Shumlin claims primary victory

MONTPELIER | A high-ranking Vermont state senator had a narrow, 190-vote edge in the five-way contest for the Democratic gubernatorial nomination with all the votes counted, but his two closest rivals had not yet conceded.

With all precincts reporting, Senate President Pro Tem Peter Shumlin led Sen. Doug Racine and said he believed he had won. Secretary of State Deborah L. Markowitz appeared to be headed to a close third-place finish, 684 votes behind Shumlin.

The Associated Press has not called the winner because the race is still too close with nearly all the votes counted.

Mr. Racine did not rule out seeking a recount, saying there was room for error in votes being tabulated.

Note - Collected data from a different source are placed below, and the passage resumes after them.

(** X4.  The frame that is aggregated and shown is the merged frame with
    the rows removed that fail a selection or lie outside the date range:
    a row that passes the selections and whose date lies between midnight
    of the start day and midnight of the end day, both included, is kept,
    as often as it occurs and in its place; no other row is, and a row
    without date is never shown. *)
Theorem filtered_df_rows (merged_df : list Row) (fs : gmap string (list cell))
    (start_date end_date : Z) :
  filtered_df merged_df fs start_date end_date =
    filter (λ r, Forall (passes fs r) filter_fields ∧
                 in_range (start_date * day_ns) (end_date * day_ns) (date r)) merged_df ∧
  (∀ r, Forall (passes fs r) filter_fields ∧
        in_range (start_date * day_ns) (end_date * day_ns) (date r) ↔
        (∀ field, field ∈ filter_fields → selection fs field ≠ [] →
                  row_get field r ∈ selection fs field) ∧
        ∃ t, date r = Some t ∧ start_date * day_ns ≤ t ≤ end_date * day_ns) ∧
  filtered_df merged_df fs start_date end_date `sublist_of` merged_df ∧
  ∀ r, r ∈ filtered_df merged_df fs start_date end_date ↔
       r ∈ merged_df ∧
       (∀ field, field ∈ filter_fields → selection fs field ≠ [] →
                 row_get field r ∈ selection fs field) ∧
       ∃ t, date r = Some t ∧ start_date * day_ns ≤ t ≤ end_date * day_ns.
Proof.
  assert (filtered_df merged_df fs start_date end_date =
          filter (λ r, Forall (passes fs r) filter_fields ∧
                       in_range (start_date * day_ns) (end_date * day_ns) (date r))
                 merged_df) as Heq.
  { unfold filtered_df, clamp, timestamp_of_day.
    rewrite get_filtered_df_filter, list_filter_filter.
    apply list_filter_iff. intros r. tauto. }
  rewrite Heq. split_and!; [done| |apply sublist_filter|].
  - intros r. by rewrite passes_all, in_range_spec.
  - intros r. rewrite list_elem_of_filter, passes_all, in_range_spec. tauto.
Qed.

Lemma clamp_get_filtered_df (df : list Row) (fs : gmap string (list cell)) (a b : Z) :
  clamp (get_filtered_df df fs) a b = get_filtered_df (clamp df a b) fs.
Proof.
  unfold clamp. rewrite !get_filtered_df_filter, !list_filter_filter.
  apply list_filter_iff. intros r. tauto.
Qed.

(** X5.  Clamping composes by intersecting the ranges, a range that ends
    before it starts keeps nothing, and clamping commutes with the
    selections: it does not matter which of the two is applied first. *)
Theorem clamp_composes (df : list Row) (fs : gmap string (list cell)) (a b c d : Z) :
  clamp (clamp df a b) c d = clamp df (Z.max a c) (Z.min b d) ∧
  (b < a → clamp df a b = []) ∧
  clamp (get_filtered_df df fs) a b = get_filtered_df (clamp df a b) fs.
Proof.
  pose proof day_ns_pos as Hday. split_and!; [| |apply clamp_get_filtered_df]; unfold clamp.
  - rewrite list_filter_filter. apply list_filter_iff. intros r.
    rewrite !in_range_spec. unfold timestamp_of_day. split.
    + intros [(t & Ht & H1) (t' & Ht' & H2)]. exists t. split; [done|].
      assert (t' = t) as -> by congruence. nia.
    + intros (t & Ht & H). split; exists t; (split; [done|nia]).
  - intros Hba. induction df as [|r df IH]; [done|].
    rewrite filter_cons_False; [done|].
    rewrite in_range_spec. unfold timestamp_of_day. intros (t & _ & H). nia.
Qed.

Lemma clamp_composes_witness :
  clamp (load_data AsciiStr.strip AsciiStr.lower IsoDate.to_datetime (ReadOk sample_frame)).2 19730 19723 = [].
Proof.
  destruct (clamp_composes (load_data AsciiStr.strip AsciiStr.lower IsoDate.to_datetime (ReadOk sample_frame)).2
              init_filters 19730 19723 0 0) as (_ & H & _).
  apply H. lia.
Defined.

(** ** Options (lines 113-115) *)

#[global] Instance cell_le_total : Total cell_le.
Proof.
  intros [|x|x|s] [|y|y|t]; simpl; try tauto; try lia.
  destruct (String.leb_total s t) as [H|H]; rewrite H; simpl; tauto.
Qed.

Lemma string_leb_trans (s t u : string) :
  String.leb s t = true → String.leb t u = true → String.leb s u = true.
Proof.
  unfold String.leb. intros Hst Htu.
  destruct (String.compare s t) eqn:E1; [|clear Hst|done].
  - apply String.compare_eq_iff in E1. by subst.
  - destruct (String.compare t u) eqn:E2; [|clear Htu|done].
    + apply String.compare_eq_iff in E2. subst. by rewrite E1.
    + apply OrderedTypeEx.String_as_OT.cmp_lt in E1, E2.
      pose proof (OrderedTypeEx.String_as_OT.lt_trans _ _ _ E1 E2) as H.
      apply OrderedTypeEx.String_as_OT.cmp_lt in H.
      unfold OrderedTypeEx.String_as_OT.cmp in H. by rewrite H.
Qed.

#[global] Instance cell_le_trans : Transitive cell_le.
Proof.
  intros [|x|x|s] [|y|y|t] [|z|z|u]; simpl; try tauto; try lia.
  rewrite !Is_true_true. apply string_leb_trans.
Qed.

(** X6.  The options of a field are its distinct values, each once, in
    ascending order: numbers by size, texts by code point.  (A column read
    from a CSV file holds integers only, floats only or texts only; the
    order between the kinds is a convention of the model.) *)
Theorem get_filter_options_sorted (df : list Row) (field : string) :
  StronglySorted cell_le (get_filter_options df field) ∧
  NoDup (get_filter_options df field) ∧
  (∀ v, v ∈ get_filter_options df field ↔ ∃ r, r ∈ df ∧ row_get field r = v) ∧
  (∀ x y, cell_le (Num x) (Num y) ↔ x ≤ y) ∧
  (∀ s t, cell_le (Str s) (Str t) ↔ String.leb s t = true) ∧
  (∀ x y, cell_le (Flt x) (Flt y) ↔ F64.key x ≤ F64.key y) ∧
  cell_le (Flt (F64.dyadic (-3) (-1))) (Flt (F64.dyadic 1 (-2))) ∧
  ¬ cell_le (Flt (F64.of_Z 2)) (Flt (F64.dyadic 3 (-1))).
Proof.
  unfold get_filter_options. split_and!.
  - apply StronglySorted_merge_sort; apply _.
  - rewrite merge_sort_Permutation. apply NoDup_unique.
  - intros v. rewrite merge_sort_Permutation, elem_of_unique, list_elem_of_fmap.
    naive_solver.
  - done.
  - intros s t. simpl. by rewrite Is_true_true.
  - done.
  - apply (bool_decide_unpack _). vm_compute. exact I.
  - apply (bool_decide_eq_false_1 _). vm_compute. reflexivity.
Qed.

(** ** Aggregates (lines 176-183) *)

#[global] Instance date_le_total : Total date_le.
Proof. intros a b. unfold date_le. lia. Qed.

#[global] Instance date_le_trans : Transitive date_le.
Proof. intros a b c. unfold date_le. lia. Qed.

Section AggregateLists.
Variable float_sum : list spec_float → spec_float.

Lemma groupby_sum_key_list (value : Row → cell) (days : Z) (df : list Row) :
  agg_key <$> groupby_sum float_sum value days df =
  match min_date df with
  | None => []
  | Some t0 =>
      merge_sort key_le (unique (omap (group_key (normalize t0) (days * day_ns)) df))
  end.
Proof.
  unfold groupby_sum. destruct (min_date df) as [t0|]; [|done].
  rewrite <- list_fmap_compose.
  rewrite (list_fmap_ext _ id) by (by intros ? [??] ?).
  by rewrite list_fmap_id.
Qed.

Lemma min_date_None (df : list Row) (r : Row) :
  min_date df = None → r ∈ df → date r = None.
Proof.
  unfold min_date. destruct (dates df) as [|t ts] eqn:E; [|done].
  intros _ Hr. destruct (date r) as [d|] eqn:Hd; [|done].
  assert (d ∈ dates df) as Hin by (apply list_elem_of_omap; eauto).
  rewrite E in Hin. by apply elem_of_nil in Hin.
Qed.


(** The figures of one title in an int64 column. *)
Lemma groupby_sum_title (value : Row → cell) (days : Z) (df : list Row) (t0 : Z) (t : cell) :
  dtype_of (value <$> df) = int64 → min_date df = Some t0 →
  (λ a, int_of (a_value a)) <$>
    filter (λ a, a_title a = t) (groupby_sum float_sum value days df) =
  (λ k, I64.wrap (sum_Z ((λ r, int_of (value r)) <$>
                         group_rows (normalize t0) (days * day_ns) k df))) <$>
    filter (λ k : cell * Z, k.1 = t)
      (merge_sort key_le (unique (omap (group_key (normalize t0) (days * day_ns)) df))).
Proof.
  intros Hd Hmin. unfold groupby_sum. rewrite Hmin, Hd, filter_fmap.
  cbn [a_title]. rewrite <- list_fmap_compose.
  apply list_fmap_ext. intros _ k _. cbn [compose a_value series_sum int_of].
  by rewrite I64_sum_wrap, <- list_fmap_compose.
Qed.

(** The exact sales of one title, bucket by bucket. *)
Lemma title_by_groups (value : Row → cell) (first freq : Z) (df : list Row) (t : cell) :
  t ≠ NaN →
  sum_Z ((λ k, sum_Z ((λ r, int_of (value r)) <$> group_rows first freq k df)) <$>
           filter (λ k : cell * Z, k.1 = t)
             (merge_sort key_le (unique (omap (group_key first freq) df)))) =
  sum_Z ((λ r, int_of (value r)) <$>
         filter (λ r, row_get "title" r = t ∧ is_Some (date r)) df).
Proof.
  intros Ht.
  set (keys := unique (omap (group_key first freq) df)).
  rewrite (sum_Z_Permutation _
    ((λ k, sum_Z ((λ r, int_of (value r)) <$> group_rows first freq k df)) <$>
      filter (λ k : cell * Z, k.1 = t) keys)).
  2:{ apply fmap_Permutation. by rewrite merge_sort_Permutation. }
  rewrite <- (sum_by_groups (group_key first freq) (λ r, int_of (value r))
                (filter (λ k : cell * Z, k.1 = t) keys)).
  - f_equal. apply list_fmap_ext. intros i k Hk.
    apply list_elem_of_lookup_2, list_elem_of_filter in Hk as [Hk _].
    f_equal. f_equal. unfold group_rows. rewrite list_filter_filter.
    apply list_filter_iff. intros r. split; [|tauto].
    intros Hr. split; [done|].
    apply group_key_Some in Hr as (Hr1 & _ & d & Hr2 & _).
    split; [congruence|by eexists].
  - apply NoDup_filter, NoDup_unique.
  - intros r [[Hr1 [d Hr2]] Hr]%list_elem_of_filter.
    exists (t, bin_edge first freq d).
    assert (group_key first freq r = Some (t, bin_edge first freq d)) as Hk.
    { unfold group_key. rewrite Hr1, Hr2. by destruct t. }
    split; [done|]. apply list_elem_of_filter. split; [done|].
    apply elem_of_unique, list_elem_of_omap. eauto.
Qed.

All of the Democrats gathered in Burlington at midday Wednesday for a unity rally.


Poll: GOP split helps Democrats

Democrat John Hickenlooper has a substantial lead in the Colorado governor’s race thanks to a third-party candidate who is splitting the Republican vote, according to a Reuters/Ipsos poll released Wednesday.

But Democrats enjoy no such luck in Colorado’s Senate race, where incumbent Michael Bennet trails Republican challenger Ken Buck by 40 percent to 49 percent, the poll found.

The mixed results ahead of the November election reflect Colorado’s status as a hard-fought battleground where neither party holds a clear advantage.

Former Republican Tom Tancredo appears to be playing a spoiler’s role in the race for governor, as he is attracting voters who otherwise would support the Republican candidate, Dan Maes, the poll found.

Some 41 percent of likely Colorado voters said they would vote for Mr. Hickenlooper, the current mayor of Denver, the survey found. Some 33 percent said they would support Mr. Maes, and 16 percent said they planned to support Mr. Tancredo, who left the party to run as a candidate for the little-known American Constitution Party.

Without Mr. Tancredo in the race, Mr. Maes and Mr. Hickenlooper would be tied at 45 percent each, according to the poll of likely voters.